One of President Obama’s goals of his travels to Russia and the G-8 meeting in Italy this week was indirectly to undo damage done long ago by Robert Strange McNamara, whose errors in judgment colored world history for more than half of the 20th Century.
Obama met with Russian President Dmitry Medvedev and Prime Minister Vladmir Putin; the two governments announced they would work toward cutting back nuclear stockpiles. At the G-8 meeting, Obama went further — calling for a major non-proliferation summit next year in Washington in which as many as 30 countries would participate.
How does this relate to McNamara, who died July 6? As Secretary of Defense in the Kennedy and Johnson years, he earned the dubious distinction of being father of the MIRV — multiple independently targetable reentry vehicles — which revolutionized nuclear brinksmanship and made the world a great deal more dangerous.
McNamara’s role had world-changing results, and well-noted in this
Washington Post obituary by Thomas Lippman, published the same day of Obama’s trip. McNamara, late in life recognized his mistakes – and came close to acknowledging them.
McNamara sponsored development of missiles that could carry up to 14 nuclear warheads each, giving the United States the ability to strike more Soviet targets without adding missiles and the capability of launching more warheads than the Soviets could fend off. This, McNamara later acknowledged, was substantially responsible for the nuclear arms race.

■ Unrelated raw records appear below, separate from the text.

(* ===== verification/ToolMain.v ===== *)
(** The command-line tools: [src/utils/ToolMain/main.cpp.inc], the tables of commands of
    [src/tools/TLC/main.cpp] and [src/tools/HLR/main.cpp], and what the [main] functions of
    the commands share: an output file, and a run of Clang's tool.

    A command is a function on a [World]: the files by name and what was printed.  LLVM's
    parser of options and Clang's tool are parameters of the commands. *)

From stdpp Require Import gmap.
From S2P Require Import Prelude CppString FsPath.

Record World : Type := MkWorld { w_files : gmap str str; w_stdout : str }.

Definition set_file (w : World) (path text : str) : World := MkWorld (<[path := text]> (w_files w)) (w_stdout w).
Definition print_out (w : World) (text : str) : World := MkWorld (w_files w) (w_stdout w ++ text).

(** A command's end: the world and the exit code. *)
Abbreviation outcome := (World * Z)%type.

(** A world changed at the file [path] at most, and not at all by a failure. *)
Definition own_change (path : str) (w : World) (r : outcome) : Prop :=
  (∀ g, g ≠ path → w_files r.1 !! g = w_files w !! g) ∧ (r.2 ≠ 0%Z → r.1 = w).

Lemma own_refl path w code : own_change path w (w, code).
Proof. by split. Qed.

(** ** The output of a command *)

Section output.
(** Whether [raw_fd_ostream] can open a file for writing; it always can open ["-"]. *)
Variable can_open : str → bool.

(** [raw_fd_ostream out(outputPath.empty() ? "-" : outputPath, ec)] and [out << text]. *)
Definition write_output (w : World) (outputPath text : str) : outcome :=
  let path := match outputPath with [] => $"-" | _ => outputPath end in
  if path =s? $"-" then (print_out w text, 0)%Z
  else if can_open path then (set_file w path text, 0)%Z
  else (w, 1)%Z.

(** Only the file named is written, and a failure writes nothing. *)
Lemma write_output_own w outputPath text g :
  g ≠ outputPath → w_files (write_output w outputPath text).1 !! g = w_files w !! g.
Proof.
  intros Hg. unfold write_output. destruct outputPath as [|c p]; [done|].
  case_bool_decide; [done|]. destruct (can_open _); [|done]. simpl. by apply lookup_insert_ne.
Qed.

Lemma write_output_fails w outputPath text w' code :
  write_output w outputPath text = (w', code) → code ≠ 0%Z → w' = w.
Proof. unfold write_output. repeat case_match; naive_solver. Qed.

Lemma write_output_done w outputPath text w' :
  write_output w outputPath text = (w', 0)%Z →
  if bool_decide (outputPath = [] ∨ outputPath = $"-") then w' = print_out w text else w' = set_file w outputPath text.
Proof.
  unfold write_output. intros H. destruct outputPath as [|c p].
  - rewrite bool_decide_true by (by left). rewrite bool_decide_true in H by done. by injection H as <-.
  - destruct (decide (c :: p = $"-")) as [Heq|Hne].
    + rewrite bool_decide_true by (by right). rewrite bool_decide_true in H by done. by injection H as <-.
    + rewrite bool_decide_false by (by intros [?|?]). rewrite bool_decide_false in H by done.
      destruct (can_open (c :: p)); [|done]. by injection H as <-.
Qed.

Lemma write_output_change path w text : own_change path w (write_output w path text).
Proof.
  split; [intros g; apply write_output_own|]. intros Hc.
  destruct (write_output w path text) as [w' code] eqn:E. by apply (write_output_fails _ _ _ _ _ E).
Qed.
End output.

(** ** A run of Clang's tool

    [ClangTool::run] parses the sources it finds commands for, in order, and gives each to
    the command's action; its result is 0 when all of them went through without an error,
    1 when there was an error, and 2 when only sources were skipped. *)

Record ToolRun (unit : Type) : Type := MkToolRun { tool_units : list unit; tool_ret : Z }.
Arguments MkToolRun {unit} _ _.
Arguments tool_units {unit} _.
Arguments tool_ret {unit} _.

(** The actions on the units that were parsed; [None] when one ends the process. *)
Fixpoint run_units {U S : Type} (action : S → U → run (option S)) (s : S) (units : list U) : run (option S) :=
  match units with
  | [] => Done (Some s)
  | u :: units =>
      r ← action s u;
      match r with None => Done None | Some s => run_units action s units end
  end.

Lemma run_units_ind {U S} (action : S → U → run (option S)) (P : S → Prop) units : ∀ s s',
  P s → (∀ u s s', P s → action s u = Done (Some s') → P s') →
  run_units action s units = Done (Some s') → P s'.
Proof.
  induction units as [|u units IH]; intros s s' Hs Hstep H; simpl in H; [by injection H as <-|].
  destruct (action s u) as [[s1|]| |] eqn:E; simpl in H; try done. eapply (IH s1); [|done..]. by eapply Hstep.
Qed.

(** ** The entry point *)

Record Command : Type := MkCommand {
  cmd_name : str;
  cmd_main : list str → World → run outcome;
  cmd_help : str
}.

(** [printf]'s [%-15s]. *)
Definition pad15 (s : str) : str := s ++ List.repeat " "%char (15 - length s).
Definition help_row (name text : str) : str := $"    " ++ pad15 name ++ $"    " ++ text ++ [c_nl].

Section entry.
(** The stem of the executable's path, which LLVM finds by [argv[0]]. *)
Variable app_name : str → str.
Variables (description version : str).

Definition help_text (argv0 : str) (rows : list (str * str)) : str :=
  $"Usage: " ++ app_name argv0 ++ $" <command> [args...]" ++ [c_nl] ++ description ++ [c_nl; c_nl]
  ++ $"Commands:" ++ [c_nl] ++ concat ((λ r, help_row r.1 r.2) <$> rows) ++ [c_nl]
  ++ $"Options:" ++ [c_nl]
  ++ help_row ($"--version, -v") ($"Show version information")
  ++ help_row ($"--help, -h") ($"Show this help message").

Definition help_main (rows : list (str * str)) (argv : list str) (w : World) : run outcome :=
  match argv with
  | [] => Undef
  | argv0 :: _ => Done (print_out w (help_text argv0 rows), 0%Z)
  end.

(** The table [commands], whose last entry is [help]. *)
Definition help_name : str := $"help".
Definition help_help : str := $"Show this help message".
Definition table_rows (cmds : list Command) : list (str * str) :=
  ((λ c, (cmd_name c, cmd_help c)) <$> cmds) ++ [(help_name, help_help)].
Definition command_table (cmds : list Command) : list Command :=
  cmds ++ [MkCommand help_name (help_main (table_rows cmds)) help_help].

Fixpoint find_command (table : list Command) (name : str) : option Command :=
  match table with
  | [] => None
  | c :: table => if name =s? cmd_name c then Some c else find_command table name
  end.

(** [main]. *)
Definition tool_main (cmds : list Command) (argv : list str) (w : World) : run outcome :=
  let rows := table_rows cmds in
  match argv with
  | argv0 :: arg :: rest =>
      if (arg =s? $"--help") || (arg =s? $"-h") then help_main rows argv w
      else if (arg =s? $"--version") || (arg =s? $"-v") then Done (print_out w (version ++ [c_nl]), 0%Z)
      else
        match find_command (command_table cmds) arg with
        | Some c => cmd_main c ((app_name argv0 ++ $" " ++ cmd_name c) :: rest) w
        | None => Done (print_out w ($"Unknown command: " ++ arg ++ [c_nl]), 1%Z)
        end
  | _ => help_main rows argv w
  end.

(** Only commands of the table are found, by their name. *)
Lemma find_command_spec table name c : find_command table name = Some c → cmd_name c = name ∧ c ∈ table.
Proof.
  induction table as [|d table IH]; [done|]. simpl. case_bool_decide as Hn.
  - intros [= <-]. split; [done|by left].
  - intros [Hc Hin]%IH. split; [done|by right].
Qed.

Lemma find_command_in table c :
  NoDup (cmd_name <$> table) → c ∈ table → find_command table (cmd_name c) = Some c.
Proof.
  induction table as [|d table IH]; intros Hnd Hc; [by apply not_elem_of_nil in Hc|].
  rewrite fmap_cons in Hnd. apply NoDup_cons in Hnd as [Hd Hnd]. simpl.
  apply elem_of_cons in Hc as [->|Hc]; [by rewrite bool_decide_true|].
  rewrite bool_decide_false; [by apply IH|]. intros Heq. apply Hd. rewrite <- Heq. by apply list_elem_of_fmap_2.
Qed.

Lemma find_command_none table name : name ∉ cmd_name <$> table → find_command table name = None.
Proof.
  induction table as [|d table IH]; [done|]. rewrite fmap_cons, not_elem_of_cons. intros [Hd Hn]. simpl.
  rewrite bool_decide_false by done. by apply IH.
Qed.

(** The words that are not taken for names. *)
Definition tool_options : list str := [$"--help"; $"-h"; $"--version"; $"-v"].

Lemma not_tool_option arg :
  arg ∉ tool_options →
  (arg =s? $"--help") || (arg =s? $"-h") = false ∧ (arg =s? $"--version") || (arg =s? $"-v") = false.
Proof.
  unfold tool_options. rewrite !not_elem_of_cons. intros (H1 & H2 & H3 & H4 & _).
  by rewrite !bool_decide_false.
Qed.

Lemma table_names cmds : cmd_name <$> command_table cmds = (cmd_name <$> cmds) ++ [help_name].
Proof. unfold command_table. by rewrite fmap_app. Qed.

(** Each command of a table of distinct names is run by its name, on the arguments that
    follow, behind the tool's and the command's name; any other word that is no option is
    refused, and without a word, or with one that asks for it, the help is printed. *)
Lemma tool_main_dispatch cmds :
  NoDup (help_name :: (cmd_name <$> cmds)) → Forall (.∉ tool_options) (cmd_name <$> cmds) →
  (∀ c argv0 rest w, c ∈ cmds →
     tool_main cmds (argv0 :: cmd_name c :: rest) w = cmd_main c ((app_name argv0 ++ $" " ++ cmd_name c) :: rest) w) ∧
  (∀ argv0 arg rest w, arg ∉ tool_options → arg ∉ help_name :: (cmd_name <$> cmds) →
     tool_main cmds (argv0 :: arg :: rest) w = Done (print_out w ($"Unknown command: " ++ arg ++ [c_nl]), 1%Z)) ∧
  (∀ argv0 args w, match args with [] => True | arg :: _ => arg ∈ [$"--help"; $"-h"; help_name] end →
     ∃ a, tool_main cmds (argv0 :: args) w = Done (print_out w (help_text a (table_rows cmds)), 0%Z)).
Proof.
  intros [Hhelp Hnd]%NoDup_cons Hopt.
  assert (NoDup (cmd_name <$> command_table cmds)) as Hndt by (rewrite table_names; by apply NoDup_snoc).
  split_and!.
  - intros c argv0 rest w Hc. rewrite Forall_forall in Hopt.
    destruct (not_tool_option (cmd_name c)) as [H1 H2]; [apply Hopt; by apply list_elem_of_fmap_2|].
    unfold tool_main. rewrite H1, H2, find_command_in; [done|done|]. apply elem_of_app. by left.
  - intros argv0 arg rest w Ha [Hne Hn]%not_elem_of_cons. destruct (not_tool_option arg Ha) as [H1 H2].
    unfold tool_main. rewrite H1, H2, find_command_none; [done|]. rewrite table_names, not_elem_of_app.
    split; [done|]. by intros ->%list_elem_of_singleton.
  - intros argv0 [|arg rest] w Ha; [by exists argv0|].
    rewrite !elem_of_cons in Ha. destruct Ha as [->|[->|[->|Ha]]]; [by exists argv0..| |by apply not_elem_of_nil in Ha].
    exists (app_name argv0 ++ $" " ++ help_name). unfold tool_main.
    destruct (not_tool_option help_name) as [H1 H2]; [apply (bool_decide_unpack _); vm_compute; exact I|].
    rewrite H1, H2.
    pose proof (find_command_in (command_table cmds) (MkCommand help_name (help_main (table_rows cmds)) help_help) Hndt)
      as Hfind. cbn [cmd_name] in Hfind. rewrite Hfind; [done|]. apply elem_of_app. right. by left.
Qed.

(** What a run of the tool is: a run of one of its commands, or something printed. *)
Lemma tool_main_cases cmds argv w r :
  tool_main cmds argv w = Done r →
  (∃ c argv0 rest, c ∈ cmds ∧ argv = argv0 :: cmd_name c :: rest ∧
     cmd_main c ((app_name argv0 ++ $" " ++ cmd_name c) :: rest) w = Done r) ∨
  w_files r.1 = w_files w.
Proof.
  unfold tool_main. destruct argv as [|argv0 [|arg rest]]; [done|intros [= <-]; by right|].
  destruct (_ || _); [intros [= <-]; by right|]. destruct (_ || _); [intros [= <-]; by right|].
  destruct (find_command _ arg) as [c|] eqn:Hf; [|intros [= <-]; by right].
  apply find_command_spec in Hf as [<- Hc]. intros Hr.
  unfold command_table in Hc. apply elem_of_app in Hc as [Hc|Hc]; [left; by exists c, argv0, rest|]. apply list_elem_of_singleton in Hc as ->.
  right. injection Hr as <-. done.
Qed.
End entry.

“I have no question,” he said in a 1982 interview, “but that the Soviets thought we were trying to achieve a first-strike capability. We were not. We did not have it. We could not attain it. We didn’t have any thought of attaining it. But they probably thought we did.” Their response, he said, provoked a counter-response by the United States, and the cycle became self-perpetuating.
This new president wants to undo that self-perpetuating cycle, although he faces suspicion from some quarters, in part a result of a long-lasting hangover from eight years of the Bush presidency.
Obama calls his presidency a “reset.” After his meeting with Medevedev, Obama said, “The President and I agreed that the relationship between Russia and the United States has suffered from a sense of drift.”
“We
resolved to reset U.S.-Russian relations so that we can cooperate more effectively in areas of common interest,” he added.
Obama did get some good reviews for his incipient effort. The British newspaper
The Independent said:
The U.S.-led initiative could pave the way for the world to warn Iran and North Korea that they would be treated as “pariah states” unless they stop developing nuclear weapons. The burden of proof would be on countries that are not yet members of the nuclear club to show they had not breached the Nuclear Non-Proliferation Treaty, raising the prospect of attempts to send weapons inspectors in if they refused to comply.
This all has to do with international cooperation and a pragmatic approach, breaking with years of arrogance and an unwillingness to negotiate. The goal is to defuse the drive to war: If you’re talking, you’re not fighting.
War was what McNamara was about. As early as World War II, he was close by when Gen. Curtis LeMay ordered the firebombing of Tokyo — as he famously said, “He, and I’d say I, were behaving as war criminals.” Late in life, he also saw his own errors in Vietnam and beyond. During the 1962 Cuban Missile crisis, we came closer than ever to what became known as MAD — mutually assured destruction.
McNamara was on the front line, facing down the Soviet Union. Again, quoting the Washington Post obit:
McNamara wrote in a Newsweek essay about the crisis that “as I left President Kennedy’s office to return to the Pentagon, I thought I might never live to see another Saturday night” — so great was the threat of nuclear war.